Because there’s no question that Bravo is being used.  Used by politicians looking for a cheap way to bolster their troop-loving images, used by the Cowboys’ owner to prove his patriotism, used by a movie producer looking for a big score, used by a megachurch preacher looking for street cred (this guy? Fountain doesn’t exactly say), used by ordinary people to demonstrate their love of country.  All this, as Billy points out, for a bunch of guys making under $15,000 a year.  It’s hard to tell which is the most insidious, but Bravo rolls with the attention in their best All American Hero fashion, revealing their true selves only in front of each other.

In some ways, Billy’s interior monologue sounds a little too mature, but I doubt he’d be able to articulate the things he’s thinking.  He’s observant and aware, understands that there is much he doesn’t know (like how someone can just up and buy a professional football team), and understands just as well that there’s no way he is ever going to move in the rarefied circles of people who attend state dinners with Prince Charles, own huge corporations, or even those who will pay $700 for a leather jacket with the Cowboys logo on it.  He’s also hungry for relationships that mean as much as the love he carries for Bravo’s dead and wounded, and there’s a remote possibility that he may have found it in Texas Stadium.
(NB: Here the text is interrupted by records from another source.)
(* ===== verification/RilEvent.v ===== *)
(** The event loop of librilmtk (src/mtk/ril/librilmtk/ril_event.cpp).

    The loop waits in [select] for descriptors and for the earliest timer, moves what is
    due to a list of pending events and calls the functions of these.  Events are objects of
    a heap, linked into two circular doubly linked lists with sentinels ([timer_list],
    [pending_list]); watched descriptors are in a table of sixteen pointers.

    An event is its address; a use of NULL or of an address without an object gives [None].
    The time of [getNow] and the result of [select] are inputs.  What a callback does is a
    parameter: the calls of the interface ([op]) it makes.  The two rings are described by
    the lists of their nodes ([ring]). *)
From stdpp Require Import sorting.
From S2P Require Import Prelude.

(** * Data *)

Definition MAX_FD_EVENTS : nat := 16.

(** [struct timeval]: seconds and microseconds. *)
Definition timeval : Type := Z * Z.

Record ril_event := mkEvent {
  next : Z;
  prev : Z;
  fd : Z;
  index : Z;
  persist : bool;
  timeout : timeval;
  func : Z
}.

Definition NULL : Z := 0.

(** The addresses of the two sentinels. *)
Definition TIMER_LIST : Z := 1.
Definition PENDING_LIST : Z := 2.

Abbreviation heap := (gmap Z ril_event).

Definition set_next (v : Z) (e : ril_event) : ril_event :=
  mkEvent v (prev e) (fd e) (index e) (persist e) (timeout e) (func e).
Definition set_prev (v : Z) (e : ril_event) : ril_event :=
  mkEvent (next e) v (fd e) (index e) (persist e) (timeout e) (func e).
Definition set_fd (v : Z) (e : ril_event) : ril_event :=
  mkEvent (next e) (prev e) v (index e) (persist e) (timeout e) (func e).
Definition set_index (v : Z) (e : ril_event) : ril_event :=
  mkEvent (next e) (prev e) (fd e) v (persist e) (timeout e) (func e).
Definition set_timeout (v : timeval) (e : ril_event) : ril_event :=
  mkEvent (next e) (prev e) (fd e) (index e) (persist e) v (func e).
Billy is an unforgettable character, partially because he has an uncomfortable way of looking at his fellow Americans and partially because the reader wants so much for him to survive and succeed.  Ben Fountain gives him some wonderful lines (“Somewhere along the way America became a giant mall with a country attached.” And of Texas Stadium, “Give bigness its due, sure, but the place looks like a half-assed backyard job.”).  Fountain also renders the conversation of the people Billy meets in a phonetic shorthand offset from the regular text, just as the flow of cliches must sound to someone who hears them ad nauseum.  The story’s pacing makes it difficult to put down – it’s as fast a read as any thriller – but Fountain’s language deserves close examination, or even multiple readings, to catch his observations and intentions.  One warning for those who might mind: Billy and his comrades are pure id – all those insults and all that lust is as crude as you can imagine.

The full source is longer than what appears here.